Abstract: In this paper, using sodium phosphate and calcium nitrate as reagents, nano-hydroxyapatite (n-HA) was synthesised under 8 conditions. The morphology and crystallinity of these prepared HA were investigated by Transmission Electron Microscope (TEM) and X-ray diffraction pattern (XRD). The Ca/P molar ratio of n-HA was tested by chemical method. In order to find a better way to obtain purer nano-hydroxyapatite, the phases transition and purification of these 8 samples before and after sintering at 1000°C were compared. The results indicated that all these samples showed similar, poorly crystallized apatite structures before sintering. The adding order between calcium and phosphate would affect the crystallinity, structure and Ca/P molar ratio of hydoxyapatite significantly. XRD analysis showed that adding sodium phosphate into calcium nitrate could gain more HA phase after sintering at 1000°C. The pH of reaction system had obvious effects on the structure of hydroxyapatite. Besides the pH of reactants also affected the structure of hydoxyapatite.
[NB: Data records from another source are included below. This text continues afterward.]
(* ===== verification/Wire.v ===== *)
(** * Wire: length-prefixed frames of the app channel

    Models [crates/protocol/src/lib.rs] (the incremental [Decoder], [Frame], [encode]) and
    the loop with which [crates/host/src/apps.rs] hands the bytes of one read to the
    decoder ([Connection::poll]).  Bytes are [list Z]; a [usize] is a [nat] where it
    counts bytes in memory and a [Z] where it is a size announced by the peer.  The
    specification [frames] says what a byte stream means; [drain_refines_frames] shows
    that decoding it in pieces of any size gives exactly that.  One [drain] keeps one limit of
    the frames: after the greeting of an app, [apps.rs] replaces the decoder by a new one with
    [MAX_FRAME], with which a stream of its own begins. *)

From Stdlib Require Import ZArith Lia Ascii String.
From S2P Require Import Prelude Text Errors Float Value Json JsonRoundtrip.

Local Open Scope Z_scope.

Definition VERSION : Z := 1.
Definition MAX_FRAME : Z := Z.shiftl 8 20.
Definition MAX_GREETING : Z := Z.shiftl 256 10.

(** ** The decoder *)

Record Decoder : Type := mk_decoder {
  d_prefix : list Z;
  d_prefix_len : nat;
  d_body : list Z;
  d_expected : option Z;
  d_limit : Z;
  d_poisoned : bool
}.

Definition Decoder_new (limit : Z) : Decoder := mk_decoder [0; 0; 0; 0] 0 [] None limit false.

(** [while self.prefix_len < 4 && used < bytes.len()]: the prefix, its length and how many
    bytes were used. *)
Fixpoint fill (prefix : list Z) (n : nat) (bytes : list Z) : list Z * nat * nat :=
  match bytes with
  | [] => (prefix, n, 0%nat)
  | b :: bytes' =>
      if (n <? 4)%nat
      then let '(p, m, used) := fill (<[n := b]> prefix) (S n) bytes' in (p, m, S used)
      else (prefix, n, 0%nat)
  end.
Abstract: To compare with the human cortical bone, the biomimetic properties of nano-hydroxyapatite/polyamide 66 composite (n-HA/PA66) were preliminarily studied qualitatively and quantitatively with TEM, XRD in crystal morphology, phase composition and crystal structure. A series of structure parameters such as cell lattice parameters (a and c), mean crystallite size and micro-strain were calculated to characterize quantitatively the microstructure of n-HA/PA66 and human cortical bone at the atomic level. The results show that n-HA/PA66 is a good biomimetic biomaterial. But there still are some differences between n-HA/PA66 and human cortical bone. Compared to human cortical bone, the crystal microstructure of n-HA/PA66 is denser, the crystal lattice of n-HA is more perfect and the distortion of crystal lattice decreases.